Dataset entries:
(* ===== verification/TcpSpec.v ===== *)
(** * What the socket operations do

    Each operation of a socket as a function: the socket after the call and
    the packets handed to the environment, for every environment that obeys
    its laws.  The rules are local to one socket; TcpSafe.v lifts them to the
    invariant of the manager. *)

From S2P Require Import Prelude CppStrings Doubles Packet Transport Runtime TcpData TcpSend TcpSocket TcpManager TcpRun TcpInv TcpOps.

(** The segment that a socket sends to its peer, and its datagram. *)
Definition out_seg (s : TcpSocket) (type window seqNum : Z) (payload : list byte)
    : Transport :=
  mkTransport (localPort_ s) (remotePort_ s) type window seqNum payload.

Definition to_peer (addr : Z) (s : TcpSocket) (seg : Transport) : datagram :=
  tcp_datagram addr (remoteAddr_ s) seg.

(** A socket with a reachable peer. *)
Definition peer_ok (addr : Z) (s : TcpSocket) : Prop :=
  sock_ok s /\ conn_valid s /\ 0 <= addr <= 255.

Lemma out_seg_ok addr s ty w n p :
  peer_ok addr s -> SYN <= ty <= DATA -> INT_MIN <= w <= INT_MAX ->
  INT_MIN <= n <= INT_MAX -> vsize p <= Transport.MAX_PAYLOAD_SIZE ->
  transport_ok (out_seg s ty w n p).
Proof. intros (_ & (H1 & H2 & H3) & _) **. by repeat split; try lia; cbn; try lia. Qed.

Lemma new_out_seg addr s ty w n p :
  peer_ok addr s -> SYN <= ty <= DATA -> vsize p <= Transport.MAX_PAYLOAD_SIZE ->
  new_Transport (localPort_ s) (remotePort_ s) ty w n p = inr (out_seg s ty w n p).
Proof. intros (_ & (H1 & H2 & H3) & _) **. by apply new_Transport_inr. Qed.

(** ** Automation *)

Ltac seg_lims :=
  first [eassumption | unfold SYN, ACK, FIN, DATA; rewrite ?vsize_nil; lims].

(** Chains of [sends] are merged as they appear. *)
Ltac sends_merge :=
  repeat match goal with
  | H : sends ?a ?l ?b, H' : sends ?b [] ?c |- _ =>
      pose proof (sends_nil_r _ _ _ _ H H'); clear H H'
  | H : sends ?a [] ?b, H' : sends ?b ?l ?c |- _ =>
      pose proof (sends_nil_l _ _ _ _ H H'); clear H H'
  | H : sends ?a ?l ?b, H' : sends ?b ?l' ?c |- _ =>
      pose proof (sends_app _ _ _ _ _ H H'); clear H H'
  end.

Ltac mgr_here := solve [eassumption | eapply sends_ok; eassumption].

Ltac tcp_step :=
  lazymatch goal with
  | |- wp (bind _ _) _ _ _ => apply wp_bind
  | |- wp (ret _) _ _ _ => apply wp_ret
  | |- wp (deref _) _ _ _ => eapply wp_deref; [sock_here|]
  | |- wp (upd _ _) _ _ _ => eapply wp_upd; [sock_here|]; autorewrite with tcp
  | |- wp (tget _) _ _ _ => apply wp_tget
  | |- wp (tmodify _) _ _ _ => apply wp_tmodify
  | |- wp (int _) _ _ _ => apply wp_int; [solve [lims]|]
  | |- wp (long _) _ _ _ => apply wp_long; [solve [lims]|]
  | |- wp (cout _) _ _ _ =>
      apply wp_cout; [mgr_here|]; let e := fresh "e" in intros e ?; sends_merge
  | |- wp managerNowMs _ _ _ =>
      apply wp_now; [mgr_here|];
      let n := fresh "now" in let e := fresh "e" in intros n e ? ?; sends_merge
  end; cbv beta; autorewrite with tcp.
Ltac tcp_go := repeat tcp_step.

Section spec.
Context `{ManagerLaws E}.
Implicit Types (t : TcpManager) (e : E) (s : TcpSocket)
  (Q : unit -> TcpManager * E -> Prop).

(** ** FIN on drain *)

Definition fin_due (s : TcpSocket) : bool :=
  bool_decide (state_ s = SHUTDOWN) && (finSeq_ s <? 0) && negb (hasOutstanding s).

Definition drained (s : TcpSocket) : TcpSocket :=
  if fin_due s then set_finSeq (sndNxt_ s) s else s.

Definition drain_sends (addr : Z) (s : TcpSocket) : list datagram :=
  if fin_due s then [to_peer addr s (out_seg s FIN 0 (sndNxt_ s) [])] else [].

(** The FIN always leaves, so the [release] behind a failed one is never
    reached. *)
Lemma wp_maybeSendFinOnDrain sk s t e Q :
  mgr_ok e -> sock_at sk s t -> peer_ok (addr_ t) s ->
  (forall e', sends e (drain_sends (addr_ t) s) e' ->
     Q tt (put_sock sk (drained s) t, e')) ->
  wp (maybeSendFinOnDrain sk) (t, e) Q env_fault.
Proof.
  intros He Hs Hp HQ. unfold maybeSendFinOnDrain, drained, drain_sends, fin_due in *.
  tcp_go. destruct (bool_decide _); cbn [negb andb] in *;
    [|apply wp_ret; rewrite (put_sock_id sk s) in HQ by done; by apply HQ, sends_refl].
  rewrite Z.geb_leb. destruct (Z.leb_spec 0 (finSeq_ s)).
  { apply wp_ret. replace (finSeq_ s <? 0) with false in HQ by lia.
    rewrite (put_sock_id sk s) in HQ by done. by apply HQ, sends_refl. }
  replace (finSeq_ s <? 0) with true in HQ by lia. cbn [andb] in HQ.
  destruct (hasOutstanding s); cbn [negb] in *.
  { rewrite (put_sock_id sk s) in HQ by done. by apply wp_ret, HQ, sends_refl. }
  tcp_go. set (s' := set_finSeq (sndNxt_ s) s).
  unfold wp. rewrite (sendFin_transmit _ _ _ s') by sock_here.
  change (localPort_ s') with (localPort_ s).
  change (finSeq_ s') with (sndNxt_ s). rewrite (new_out_seg (addr_ t)) by done.
  pose proof (ok_nxt _ (proj1 Hp)). pose proof (ok_una _ (proj1 Hp)).
  apply wp_transmit; autorewrite with tcp; [done|apply Hp|apply Hp| |].
       { eapply out_seg_ok; seg_lims. }
  intros e' He'. by apply HQ.
Qed.

Lemma drained_ok s : sock_ok s -> sock_ok (drained s).
Proof. unfold drained. case_match; [|done]. sock_solve. Qed.

Lemma drained_step s : sock_step s (drained s).
Proof. unfold drained. case_match; by constructor; auto. Qed.

(** ** Close *)

Definition closed (s : TcpSocket) : TcpSocket :=
  match state_ s with
  | CLOSED | SHUTDOWN => s
  | LISTEN | SYN_SENT => set_state CLOSED s
  | ESTABLISHED => drained (set_state SHUTDOWN s)
  end.

Definition close_sends (addr : Z) (s : TcpSocket) : list datagram :=
  match state_ s with
  | ESTABLISHED => drain_sends addr (set_state SHUTDOWN s)
  | _ => []
  end.

Lemma wp_close sk s t e Q :
  mgr_ok e -> sock_at sk s t -> sock_ok s -> 0 <= addr_ t <= 255 ->
  (state_ s = ESTABLISHED -> conn_valid s) ->
  (forall e', sends e (close_sends (addr_ t) s) e' ->
     Q tt (put_sock sk (closed s) t, e')) ->
  wp (close sk) (t, e) Q env_fault.
Proof.
  intros He Hs Hok Ha Hc HQ. unfold close, closed, close_sends in *. tcp_go.
  destruct (state_ s) eqn:Est.
  - apply wp_ret. rewrite (put_sock_id sk s) in HQ by done. by apply HQ, sends_refl.
  - tcp_go. by apply HQ, sends_refl.
  - tcp_go. by apply HQ, sends_refl.
  - tcp_go. eapply wp_maybeSendFinOnDrain; [done|sock_here| |].
    { autorewrite with tcp. split; [|by split; [apply Hc|]].
      revert Hok. sock_solve. }
    intros e' He'. autorewrite with tcp in *. by apply HQ.
  - apply wp_ret. rewrite (put_sock_id sk s) in HQ by done. by apply HQ, sends_refl.
Qed.

Lemma closed_ok s : sock_ok s -> sock_ok (closed s).
Proof.
  intros Hok. unfold closed. case_match; [done| | | |done].
  - revert Hok. sock_solve.
  - revert Hok. sock_solve.
  - apply drained_ok. revert Hok. sock_solve.
Qed.

Lemma closed_step s : sock_step s (closed s).
Proof.
  unfold closed, drained. repeat case_match; constructor; cbn; auto; try congruence.
  - right; right. split; [by rewrite H1|done].
  - right; right. split; [by rewrite H1|done].
Qed.

(** ** Acknowledgments *)

(** After the data up to [ackNum] was acknowledged, the clock read [now1]
    when the timer was restarted and [now2] when the sample was taken. *)
Definition advanced (ackNum now1 now2 : Z) (s : TcpSocket) : TcpSocket :=
  let rest := drop_acked ackNum (outstanding_ s) in
  let s1 := set_cwnd (aimd_increase (cwnd_ s))
    (set_nextRtoDeadlineMs
       (match rest with [] => 0 | _ => now1 + rtoMs_ s end)
       (set_sndUna ackNum (set_outstanding rest s))) in
  match last_acked ackNum (outstanding_ s) None with
  | Some g =>
      if retransmitted g then s1 else sampled (now2 - firstSentAtMs g) s1
  | None => s1
  end.

Definition acked (ack : Transport) (now1 now2 : Z) (s : TcpSocket) : TcpSocket :=
  if seqNum_ ack >? sndNxt_ s then s
  else
    let s0 := setRwnd (window_ ack) s in
    if seqNum_ ack <=? sndUna_ s then s0
    else drained (advanced (seqNum_ ack) now1 now2 s0).

Definition ack_sends (addr : Z) (ack : Transport) (s : TcpSocket) : list datagram :=
  if (seqNum_ ack >? sndNxt_ s) || (seqNum_ ack <=? sndUna_ s) then []
  else drain_sends addr
         (set_outstanding (drop_acked (seqNum_ ack) (outstanding_ s)) s).

Lemma sampled_ok n s : sock_ok s -> sock_ok (sampled n s).
Proof. unfold sampled. case_match; sock_solve. Qed.

Lemma sampled_step n s : sock_step s (sampled n s).
Proof. unfold sampled. case_match; by constructor; auto. Qed.

Lemma segs_ok_firstSent una nxt l g :
  segs_ok una nxt l -> g ∈ l -> 0 <= firstSentAtMs g <= TIME_LIMIT.
Proof.
  intros Hs Hg. destruct l as [|h r]; [by apply not_elem_of_nil in Hg|].
  destruct Hs as [_ Hc]. apply seg_chain_Forall in Hc.
  rewrite Forall_forall in Hc. by destruct (Hc g Hg) as ((_ & _ & ?) & _).
Qed.

Lemma aimd_room una cwnd ackNum :
  0 <= una -> CWND_MIN_BYTES <= cwnd <= una + CWND_SLACK -> una < ackNum ->
  CWND_MIN_BYTES <= aimd_increase cwnd <= ackNum + CWND_SLACK.
Proof.
  intros Hu Hc Ha. pose proof (aimd_increase_range cwnd (proj1 Hc)).
  destruct (decide (5725 <= cwnd)) as [Hb|Hb].
  - rewrite (aimd_increase_slow cwnd Hb) in *. lia.
  - lims.
Qed.

Lemma advanced_ok ackNum now1 now2 s :
  sock_ok s -> sndUna_ s < ackNum <= sndNxt_ s -> 0 <= now1 <= TIME_LIMIT ->
  sock_ok (advanced ackNum now1 now2 s).
Proof.
  intros Hok Ha Hn. unfold advanced.
  pose proof (segs_ok_drop _ _ _ _ (ok_segs _ Hok) Ha) as Hd.
  pose proof (aimd_room _ _ _ (proj1 (ok_una _ Hok)) (ok_cwnd _ Hok) (proj1 Ha)) as Hc.
  set (s1 := set_cwnd _ _).
  assert (Hs1 : sock_ok s1).
  { subst s1. destruct Hok. constructor; cbn in *; auto; try lims.
    case_match; lims. }
  repeat case_match; [done|by apply sampled_ok|done].
Qed.

Lemma advanced_step ackNum now1 now2 s :
  state_open (state_ s) = true -> sock_step s (advanced ackNum now1 now2 s).
Proof.
  intros Ho. unfold advanced, sampled.
  repeat case_match; constructor; cbn; auto; congruence.
Qed.

(** The restart of the timer, the pop and the new [sndUna]. *)
Lemma wp_popAckedThrough sk ackNum s t e
    (Q' : option OutstandingSeg -> TcpManager * E -> Prop) :
  mgr_ok e -> sock_at sk s t -> sock_ok s ->
  (forall now e', sends e [] e' -> 0 <= now <= TIME_LIMIT ->
     Q' (last_acked ackNum (outstanding_ s) None)
       (put_sock sk (set_nextRtoDeadlineMs
          (match drop_acked ackNum (outstanding_ s) with
           | [] => 0 | _ => now + rtoMs_ s end)
          (set_sndUna ackNum
            (set_outstanding (drop_acked ackNum (outstanding_ s)) s))) t, e')) ->
  wp (popAckedThrough sk ackNum) (t, e) Q' env_fault.
Proof.
  intros He Hs Hok HQ. unfold popAckedThrough. tcp_go.
  pose proof (segs_ok_bounds _ _ _ (ok_segs _ Hok) (proj1 (ok_una _ Hok))
    (ok_nxt _ Hok)) as Hb.
  eapply run_wp.
  { apply pop_loop_run. eapply List.Forall_impl; [|done]. cbn.
    intros g ([Hl _] & ? & ?). unfold seg_end in *. lims. }
  pose proof (ok_rto _ Hok).
  tcp_go. destruct (drop_acked ackNum (outstanding_ s)) as [|g r].
  - tcp_go. apply (HQ 0); [by apply sends_refl|lims].
  - tcp_go. by apply HQ.
Qed.

Lemma wp_onAck_established sk ack s t e Q :
  mgr_ok e -> sock_at sk s t -> peer_ok (addr_ t) s ->
  INT_MIN <= window_ ack <= INT_MAX ->
  (forall now1 now2 e', 0 <= now1 <= TIME_LIMIT -> 0 <= now2 <= TIME_LIMIT ->
     sends e (ack_sends (addr_ t) ack s) e' ->
     Q tt (put_sock sk (acked ack now1 now2 s) t, e')) ->
  wp (onAck_established sk ack) (t, e) Q env_fault.
Proof.
  intros He Hs Hp Hw HQ. unfold onAck_established, acked, ack_sends in *.
  assert (Ht0 : 0 <= 0 <= TIME_LIMIT) by lims. tcp_step. tcp_step.
  destruct (seqNum_ ack >? sndNxt_ s) eqn:Hgt; cbn [orb] in *.
  { tcp_go. rewrite (put_sock_id sk s) in HQ by done. by apply (HQ 0 0). }
  tcp_go. destruct (seqNum_ ack <=? sndUna_ s) eqn:Hle.
  { tcp_go. by apply (HQ 0 0). }
  set (s0 := setRwnd (window_ ack) s) in *. destruct Hp as (Hok & Hc & Ha).
  assert (Hok0 : sock_ok s0) by (revert Hok; sock_solve).
  tcp_step. eapply wp_popAckedThrough; [done|sock_here|done|].
  intros now1 e1 He1 Hn1. autorewrite with tcp. tcp_step.
  set (s1 := set_nextRtoDeadlineMs _ _).
  assert (Hrange : sndUna_ s0 < seqNum_ ack <= sndNxt_ s0) by (cbn; lia).
  eapply run_wp.
  { apply additiveIncreaseCwnd_run; [sock_here|].
    pose proof (ok_cwnd _ Hok). pose proof (ok_nxt _ Hok). pose proof (ok_una _ Hok).
    cbn. lims. }
  autorewrite with tcp. tcp_step.
  apply (wp_conseq _ _ (fun _ r => exists now2 e2, 0 <= now2 <= TIME_LIMIT /\
    sends e [] e2 /\
    r = (put_sock sk (advanced (seqNum_ ack) now1 now2 s0) t, e2)) _ env_fault); [|
    |by intros].
  - unfold advanced. change (outstanding_ s0) with (outstanding_ s).
    destruct (last_acked (seqNum_ ack) (outstanding_ s) None) as [g|] eqn:Hg.
    + destruct (retransmitted g); cbn [negb].
      * apply wp_ret. by exists 0, e1.
      * assert (0 <= firstSentAtMs g <= TIME_LIMIT).
        { eapply segs_ok_firstSent; [apply (ok_segs _ Hok)|].
          by apply last_acked_in in Hg as [|]. }
        tcp_go. eapply run_wp; [apply onSampleRTT_run; sock_here|].
        autorewrite with tcp. by eexists _, _.
    + apply wp_ret. by exists 0, e1.
  - intros [] ? (now2 & e2 & Hn2 & He2 & ->). tcp_step.
    assert (Hok2 : sock_ok (advanced (seqNum_ ack) now1 now2 s0))
      by (by apply advanced_ok).
    assert (Hcv : conn_valid (advanced (seqNum_ ack) now1 now2 s0)).
    { revert Hc. unfold conn_valid, advanced, sampled. by repeat case_match. }
    eapply wp_maybeSendFinOnDrain; [mgr_here|sock_here|by autorewrite with tcp|].
    intros e3 He3. autorewrite with tcp in *.
    assert (Hds : drain_sends (addr_ t) (advanced (seqNum_ ack) now1 now2 s0) =
      drain_sends (addr_ t)
        (set_outstanding (drop_acked (seqNum_ ack) (outstanding_ s)) s)).
    { unfold advanced, sampled. cbv zeta.
      destruct (last_acked _ _ _) as [g|]; [destruct (retransmitted g)|];
        [|destruct (hasEstRTT_ _)|]; reflexivity. }
    rewrite Hds in He3. sends_merge. tcp_go. by eapply HQ.
Qed.

Lemma acked_ok ack now1 now2 s :
  sock_ok s -> INT_MIN <= window_ ack <= INT_MAX -> 0 <= now1 <= TIME_LIMIT ->
  sock_ok (acked ack now1 now2 s).
Proof.
  intros Hok Hw Hn. unfold acked. destruct (Z.gtb_spec (seqNum_ ack) (sndNxt_ s)); [done|].
  assert (Hok0 : sock_ok (setRwnd (window_ ack) s)) by (revert Hok; sock_solve).
  destruct (Z.leb_spec (seqNum_ ack) (sndUna_ s)); [done|].
  apply drained_ok, advanced_ok; [done| |done]. cbn. lia.
Qed.

Lemma sock_step_trans s1 s2 s3 :
  sock_step s1 s2 -> sock_step s2 s3 ->
  (state_open (state_ s1) = false -> state_open (state_ s2) = false) ->
  sock_step s1 s3.
Proof.
  intros [H1 H2 H3 H4 H5 H6] [G1 G2 G3 G4 G5 G6] Hc. constructor; try congruence.
  - destruct H5 as [E1|[E1|[E1 E1']]], G5 as [E2|[E2|[E2 E2']]];
      try (left; congruence); try (right; left; congruence);
      try (right; right; split; congruence).
    by rewrite E1 in E2.
  - intros Ho Hout. apply G6; auto.
Qed.

Lemma acked_step ack now1 now2 s :
  state_open (state_ s) = true -> sock_step s (acked ack now1 now2 s).
Proof.
  intros Ho. unfold acked. case_match; [apply sock_step_refl|].
  case_match; [by constructor; auto|].
  eapply sock_step_trans; [|apply drained_step|congruence].
  eapply sock_step_trans; [|by apply advanced_step|congruence].
  by constructor; auto.
Qed.
End spec.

→ **AIM OF THE TASK**: Give back exactly the lines above, from the line containing "pose proof (ok_cwnd" through the line containing "g <= TIME_LIMIT).", with both end lines and nothing more.

→ **RESULT OF THIS TASK**:
    pose proof (ok_cwnd _ Hok). pose proof (ok_nxt _ Hok). pose proof (ok_una _ Hok).
    cbn. lims. }
  autorewrite with tcp. tcp_step.
  apply (wp_conseq _ _ (fun _ r => exists now2 e2, 0 <= now2 <= TIME_LIMIT /\
    sends e [] e2 /\
    r = (put_sock sk (advanced (seqNum_ ack) now1 now2 s0) t, e2)) _ env_fault); [|
    |by intros].
  - unfold advanced. change (outstanding_ s0) with (outstanding_ s).
    destruct (last_acked (seqNum_ ack) (outstanding_ s) None) as [g|] eqn:Hg.
    + destruct (retransmitted g); cbn [negb].
      * apply wp_ret. by exists 0, e1.
      * assert (0 <= firstSentAtMs g <= TIME_LIMIT).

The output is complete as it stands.